God is Love: In My Heart, I Know That’s Right
I found God at the abortion clinic.
I didn’t go there to get an abortion. I went there to be a professional feminist, a long-held career goal that still inspires my work today. I answered the phones, called the insurance companies, drew up the meds, checked in the patients, did pre-op counseling and informed consent, assisted the doc with procedures, held women’s hands, cleaned up puke, washed and sterilized surgical instruments. It was the best job I’ve ever had. My ability to love the women that came to our clinic was transformative for them, because they often weren’t feeling the love of partners, family, friends, church or the culture at large. Often, they were hating hard on themselves. At the clinic, my capacity to meet those women with love was life-changing for them, and ultimately, for me as well.
When I started working at the clinic, I had only a fledgling relationship with God. I’m not sure I could have articulated exactly what I believed in then, and I didn’t really want to. The majority of my friends were atheist or agnostic, and they didn’t want to hear about my personal experience of being enveloped by a Love that I had come to identify as the Divine Presence. I didn’t need to talk about it. It filled a need in me that had been there ever since I realized I wasn’t a Christian at the age of 14, and that was enough. My friends didn’t need me to evangelize to them.
But our patients did. The came in terrified of hell, damnation, eternal separation from God. The Catholic protestors outside told them they would go to hell. Their parents, partners, friends, and Fox News told them they would go to hell. By choosing not to carry and give birth to unwanted children, so many of our patients thought they had lost God forever. In my heart, I knew that that was wrong. So I had to speak.
It doesn’t matter what I believe, I told them, it matters what you believe. But I’m going to tell you what I believe. I was raised Christian, and what stuck with me the most from my Christian upbringing is this: God is Love. God is like the best parent ever. Think about how much you love your kids. How they can do anything, and you still love them. Now, think about me. I’m just a flawed human being, but I hear your story and feel compassion and understanding. How can we possibly imagine that God has less love and compassion and understanding than you and I? How can God, who knows your heart, not understand the good reasons you have for making this choice today? I believe that God loves you, today and always. Have you talked to God about your choice? Do you think God understands? Do you think God loves you? I do.
It was a relief for them, to hear that someone could hold an alternate vision of God, a God who could be with them through the abortion and after, who would love them no matter what. That was the God I knew, it’s the God I know, and I feel privileged to have been able to share that vision of a loving God with women who so desperately needed that love. And I am so grateful that they did, because if I had not been forced to speak about what I believe, I may never have really understood the power and the beauty of the Love that is God.

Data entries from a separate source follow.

(* ===== verification/BuddyTree.v ===== *)
(** * The abstract buddy tree

    What the bit arrays of kernel/buddy.c mean.  Block [i] of size [k] covers
    the bytes [i * 16 * 2^k, (i+1) * 16 * 2^k) of the heap.  A block is present
    when it is the whole heap or its parent is split; a present block is free,
    used (allocated and not split) or split.  The four elementary changes the
    allocator makes are functions on such a tree, and each keeps it well
    formed. *)

From S2P Require Import Prelude.

Record tree := { A : Z -> Z -> bool; Sp : Z -> Z -> bool }.

Definition upd2 (f : Z -> Z -> bool) (k i : Z) (b : bool) : Z -> Z -> bool :=
  fun k' i' => if decide (k = k' /\ i = i') then b else f k' i'.

Lemma upd2_eq f k i b : upd2 f k i b k i = b.
Proof. unfold upd2. by rewrite decide_True. Qed.

Lemma upd2_ne f k i b k' i' : (k, i) <> (k', i') -> upd2 f k i b k' i' = f k' i'.
Proof. intros H. unfold upd2. rewrite decide_False; [done|]. by intros [-> ->]. Qed.

(** The four changes. *)
Definition take (k i : Z) (t : tree) : tree :=
  {| A := upd2 (A t) k i true; Sp := Sp t |}.
Definition give (k i : Z) (t : tree) : tree :=
  {| A := upd2 (A t) k i false; Sp := Sp t |}.
Definition cut (k i : Z) (t : tree) : tree :=
  {| A := upd2 (A t) (k - 1) (2 * i) true; Sp := upd2 (Sp t) k i true |}.
Definition fuse (k i : Z) (t : tree) : tree :=
  {| A := upd2 (A t) k i false; Sp := upd2 (Sp t) (k + 1) (i / 2) false |}.

Section Tree.
(** The size of the heap is 16 * 2^H bytes. *)
Context (H : Z).

Definition valid (k i : Z) : Prop := 0 <= k <= H /\ 0 <= i < 2 ^ (H - k).

Definition present (t : tree) (k i : Z) : Prop :=
  valid k i /\ (k = H \/ Sp t (k + 1) (i / 2) = true).

Definition free (t : tree) (k i : Z) : Prop := present t k i /\ A t k i = false.
Definition used (t : tree) (k i : Z) : Prop :=
  present t k i /\ A t k i = true /\ Sp t k i = false.

Definition buddyi (i : Z) : Z := if Z.even i then i + 1 else i - 1.

(** Block (k, i) holds none of the [H+1] free-list heads, 32 bytes apart at
    the start of the heap. *)
Definition nohead (k i : Z) : Prop :=
  forall j, 0 <= j <= H -> ~ (i * (2 ^ k * 16) <= 32 * j < (i + 1) * (2 ^ k * 16)).

Record wf (t : tree) : Prop := {
  wf_absent : forall k i, valid k i -> ~ present t k i -> A t k i = false /\ Sp t k i = false;
  wf_split : forall k i, valid k i -> Sp t k i = true -> A t k i = true;
  wf_leaf : forall i, Sp t 0 i = false;
  wf_head : forall k i, free t k i -> nohead k i;
  wf_coalesced : forall k i, k < H -> free t k i -> ~ free t k (buddyi i)
}.

Lemma pow2_pos k : 0 <= k -> 0 < 2 ^ k.
Proof. intros. apply Z.pow_pos_nonneg; lia. Qed.

Lemma pow2_S k : 0 <= k -> 2 ^ (k + 1) = 2 * 2 ^ k.
Proof. intros. rewrite Z.pow_add_r by lia. lia. Qed.

Lemma valid_parent k i : valid k i -> k < H -> valid (k + 1) (i / 2).
Proof.
  intros [Hk Hi] Hlt. split; [lia|].
  replace (H - k) with ((H - (k + 1)) + 1) in Hi by lia.
  rewrite pow2_S in Hi by lia.
  split; [apply Z.div_pos; lia|]. apply Z.div_lt_upper_bound; lia.
Qed.

Lemma valid_child k i b : valid k i -> 1 <= k -> 0 <= b <= 1 -> valid (k - 1) (2 * i + b).
Proof.
  intros [Hk Hi] H1 Hb. split; [lia|].
  replace (H - (k - 1)) with ((H - k) + 1) by lia.
  rewrite pow2_S by lia. lia.
Qed.

Lemma valid_half k j : valid k (j / 2) -> 1 <= k -> valid (k - 1) j.
Proof.
  intros Hv Hk. pose proof (Z.div_mod j 2 ltac:(lia)). pose proof (Z.mod_pos_bound j 2 ltac:(lia)).
  rewrite H0. apply valid_child; [done|done|lia].
Qed.

Lemma even_div2 i : Z.even i = true -> i = 2 * (i / 2).
Proof.
  intros He. pose proof (Z.div_mod i 2 ltac:(lia)) as Hd.
  rewrite Zeven_mod in He. lia.
Qed.

Lemma odd_div2 i : Z.even i = false -> i = 2 * (i / 2) + 1.
Proof.
  intros He. pose proof (Z.div_mod i 2 ltac:(lia)) as Hd.
  rewrite Zeven_mod in He. pose proof (Z.mod_pos_bound i 2). lia.
Qed.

Today is the 40th anniversary of the US Supreme Court decision that affirmed the right of pregnant women in this country to own our bodies. I am both so grateful to retain the right to my body, and so frustrated by the many assaults against that right. But this is not a blog post about that. Down the street from me, someone has a bumper sticker that says, “Vote Pro Life: In Your Heart You Know It’s Right.” This is a blog post to challenge that. In my heart, I know that the right to my own body is God-given, and that God’s love does not stop at the abortion clinic door. And that is what this blog post is about, today, on the 40th anniversary of Roe v. Wade.